(Collected data)
Section group.
Context {F : Type} `{KernelLaws F} {S : Type} `{JsonOutLaws S} (flt : Prop) (w0 : world F) (s0 : S).
Variables (group : positive) (g : accfg_group) (d : accfg_device) (name : string).
Hypothesis Hg : h_groups (hp w0) !! group = Some g.
Hypothesis Hd : h_devices (hp w0) !! g_device g = Some d.
Hypothesis Hname : after_last slash (g_group_path g) = Some name.
Notation iax := (d_type d =? ACCFG_DEVICE_IAX).
Notation ends_of := ends.
Notation ends o := (ends flt w0 s0 (saved_group name iax g) (group_needs iax g) o).
Notation adds o := (adds flt w0 s0 (saved_group name iax g) (group_needs iax g) o).

Lemma still_group_field f : still flt w0 (accfg_group_get_field f group) (λ v, v = s32 (group_field_get f g)).
Proof. eapply still_bind; [by apply still_get_group|]. intros y ->. by apply still_ret. Qed.

Lemma group_buffers_end o :
  ends_of flt w0 s0 (saved_group name false g) (group_needs false g) o
    ["dev"] ["dev"; "read_buffers_reserved"; "use_read_buffer_limit"; "read_buffers_allowed"]
    (steps (group_buffers group o)).
Proof.
  assert (∀ v, s32 (s32 v) = s32 v) as Hs by (intros v; wrap_lia).
  do 3 (eapply ends_cons; [apply adds_member; [key|]; unfold new_int; eapply makes_lib; [apply still_group_field|];
    intros v ->; apply makes_new; rewrite Hs; by constructor|]).
  apply ends_nil.
Qed.

Lemma group_limits_end o :
  ends o ["dev"; "read_buffers_reserved"; "use_read_buffer_limit"; "read_buffers_allowed"] group_keys
    (steps (group_limits group o)).
Proof.
  assert (∀ v, s32 (s32 v) = s32 v) as Hs by (intros v; wrap_lia).
  do 2 (eapply ends_cons; [eapply adds_ge0; [key|apply still_group_field|intros v -> Hv; rewrite Hs in Hv |- *; by constructor|
    intros v -> Hv; by rewrite Hs]|]).
  apply ends_nil.
Qed.

Lemma group_middle_end o :
  ends o ["dev"] ["dev"; "read_buffers_reserved"; "use_read_buffer_limit"; "read_buffers_allowed"]
    (type ← lib (accfg_device_get_type (g_device g));
     if negb (type =? ACCFG_DEVICE_IAX) then steps (group_buffers group o) else mret true).
Proof.
  unfold ends. eapply jt_lib_bind with (φ := λ t, t = d_type d).
  { eapply still_bind; [by apply still_get_device|]. intros y ->. by apply still_ret. }
  intros t ->. destruct iax eqn:Ht; simpl.
  - apply jt_ret. intros s Hb. apply (built_weaken _ _ _ _ ["dev"] "read_buffers_reserved") in Hb; [|done].
    apply (built_weaken _ _ _ _ _ "use_read_buffer_limit") in Hb; [|done].
    by apply (built_weaken _ _ _ _ _ "read_buffers_allowed") in Hb.
  - apply group_buffers_end.
Qed.

Lemma still_group_name : still flt w0 (accfg_group_get_devname group) (λ n, n = name).
Proof.
  eapply still_bind; [by apply still_get_group|]. intros y ->. unfold devpath_to_devname.
  rewrite Hname. by apply still_ret.
Qed.

Lemma group_steps_end o :
  ends o [] group_keys (steps (group_members group (g_device g) o)).
Proof.
  eapply ends_cons.
  { apply adds_member; [key|]. eapply makes_lib; [apply still_group_name|]. intros n ->.
    apply makes_string. constructor. }
  eapply steps_cons; [apply group_middle_end|]. eapply steps_cons; [apply group_limits_end|]. apply ends_nil.
Qed.
End group.

Lemma group_needs_key b g k : group_needs b g k → k ∈ group_keys.
Proof.
  unfold group_needs. destruct (String.eqb_spec k "dev") as [->|]; [intros; key|].
  destruct (existsb _ _) eqn:Hk.
  - intros _. eapply one_of_in; [exact Hk|]. repeat constructor; key.
  - repeat match goal with |- context [String.eqb k ?s] => destruct (String.eqb_spec k s) as [->|] end;
      intros; first [done|key].
Qed.

(** The object of a group, as list.c makes it. *)
Definition group_saved {F S} `{Kernel F} `{JsonOut S} (name : string) (iax : bool) (g : accfg_group)
    (s0 s : S) (o : positive) : Prop :=
  ∃ l, js_node s o = Some (NObject l) ∧ NoDup l.*1 ∧ l.*1 ⊆ group_keys ∧
    (∀ k v, (k, v) ∈ l → ∃ n, js_node s v = Some n ∧ saved_group name iax g k n ∧
      (k = "dev" ∨ loads (F := F) group_table k n)) ∧
    (∀ k, group_needs iax g k → k ∈ l.*1 ∨ js_short s0).

#[local] Arguments steps : simpl never.

(** C19: what list and save-config show of a group that has a name: its name and, of its attributes, the read
    buffers (on an IAX device none of them, on another all three) and the progress
    limits that are set, with the values the library holds; one of these is left out,
    or the whole group, only for want of memory, for an object of json-c or for an
    entry of one.  The traffic classes, which load-config has functions for,
    are never among them: a configuration that is saved and loaded loses them. *)
Theorem group_to_json_saved {F} `{KernelLaws F} {S} `{JsonOutLaws S} group g d name (l : lstate F S) :
  let w0 := j_world (l_json l) in let s0 := j_store (l_json l) in
  h_groups (hp w0) !! group = Some g → h_devices (hp w0) !! g_device g = Some d →
  after_last slash (g_group_path g) = Some name →
  (∀ k, k ∈ ["traffic_class_a"; "traffic_class_b"] → is_Some (find_entry k (group_table (F := F))) ∧ k ∉ group_keys) ∧
  match group_to_json group l with
  | Done (Some o) l' => group_saved (F := F) name (d_type d =? ACCFG_DEVICE_IAX) g s0 (j_store (l_json l')) o
  | Exited _ _ => False
  | _ => js_short s0
  end.
Proof.
  intros w0 s0 Hg Hd Hname. split.
  { apply Forall_forall. repeat constructor; first [by eexists|key]. }
  destruct l as [[w s out] a f]. simpl in *. subst w0 s0.
  assert (accfg_group_get_device group w = Done (g_device g) w) as Hdev.
  { unfold accfg_group_get_device, get_group, deref, gets, must, mbind, prog_bind. by rewrite Hg. }
  unfold group_to_json, mbind, prog_bind, json_object_new_object, in_world, json, lib, zoom, json_new. simpl.
  destruct (js_new (NObject []) s) as [[o|] s1] eqn:Hnew; simpl in *; rewrite Hdev; simpl; [|left; by eexists _, _, _].
  pose proof (group_steps_end (js_short s) w s _ _ _ _ Hg Hd Hname o (JState w s1 out) eq_refl
    (built_new _ _ _ _ _ Hnew)) as Hrun.
  destruct (steps _ _) as [[|] j'|e j'|]; [| |by destruct Hrun|done].
  - destruct Hrun as (_ & _ & l & Hl). exists l. destruct Hl as (Hl & Hnd & Hm & Hn). split_and!; [done..| | |].
    + intros k [[k' v] [-> Hin]]%list_elem_of_fmap. by apply (Hm _ _ Hin).
    + intros k v Hin. destruct (Hm _ _ Hin) as (_ & _ & n & Hv & Hs). exists n. split_and!; [done..|].
      by eapply saved_group_loads.
    + intros k Hk. apply Hn; [by eapply group_needs_key|done].
  - destruct Hrun as [_ Hf]. unfold fail, json_object_put, json_do, modify. simpl.
    by destruct (js_put o (j_store j')).
Qed.

(** ** Instances *)

Definition demo_json : jstate sim jstore := JState demo_world js_empty "".

Lemma demo_wq_ints : ∃ x d c, wq_ok 4 x d c "wq0.0" (hp demo_world) ∧ wq_ints x.
Proof.
  eexists _, _, _. split.
  { split; [vm_compute; reflexivity|]. split; [vm_compute; reflexivity|].
    split; [vm_compute; reflexivity|]. split; [vm_compute; reflexivity|].
    split; [vm_compute; reflexivity|]. by vm_compute. }
  split; vm_compute; done.
Qed.

Lemma util_wq_to_json_saved_witness :
  (∃ j', util_wq_to_json 4 9 demo_json = Done (Some 1%positive) j') ∧
  ∃ x st w1, accfg_wq_get_state 4 demo_world = Done st w1 ∧
  match util_wq_to_json 4 9 demo_json with
  | Done (Some o) j' => ∃ m w2 oc w3,
      accfg_wq_get_mode 4 w1 = Done m w2 ∧ accfg_wq_get_op_config (Some 4%positive) w2 = Done oc w3 ∧
      wq_saved (F := sim) "wq0.0" x m oc (js_empty : jstore) (j_store j') o
  | Done None _ => js_short (js_empty : jstore) ∨
      st ≠ ACCFG_WQ_ENABLED ∧ st ≠ ACCFG_WQ_LOCKED ∧ has_flag 9 UTIL_JSON_IDLE = false
  | Exited _ _ => False
  | Fault => js_short (js_empty : jstore) ∨ accfg_wq_get_mode 4 w1 = Fault ∨ w_name x = None
  end.
Proof.
  split; [apply runs_to_Done; vm_compute; reflexivity|].
  destruct demo_wq_ints as (x & d & c & Hok & Hints). exists x.
  pose proof (util_wq_to_json_saved 4 x d c "wq0.0" 9 demo_json Hok Hints eq_refl) as Hsaved.
  change (j_world demo_json) with demo_world in Hsaved. change (j_store demo_json) with (js_empty : jstore) in Hsaved.
  exact Hsaved.
Defined.

Definition demo_listing : lstate sim jstore := LState demo_json (ListArg None None [] 0 0 0) false.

* Work order
In the records above, some lines may contain the word "that"; copy every one of them.

* Task result
(** C19: what list and save-config show of a group that has a name: its name and, of its attributes, the read
    limits that are set, with the values the library holds; one of these is left out,
    are never among them: a configuration that is saved and loaded loses them. *)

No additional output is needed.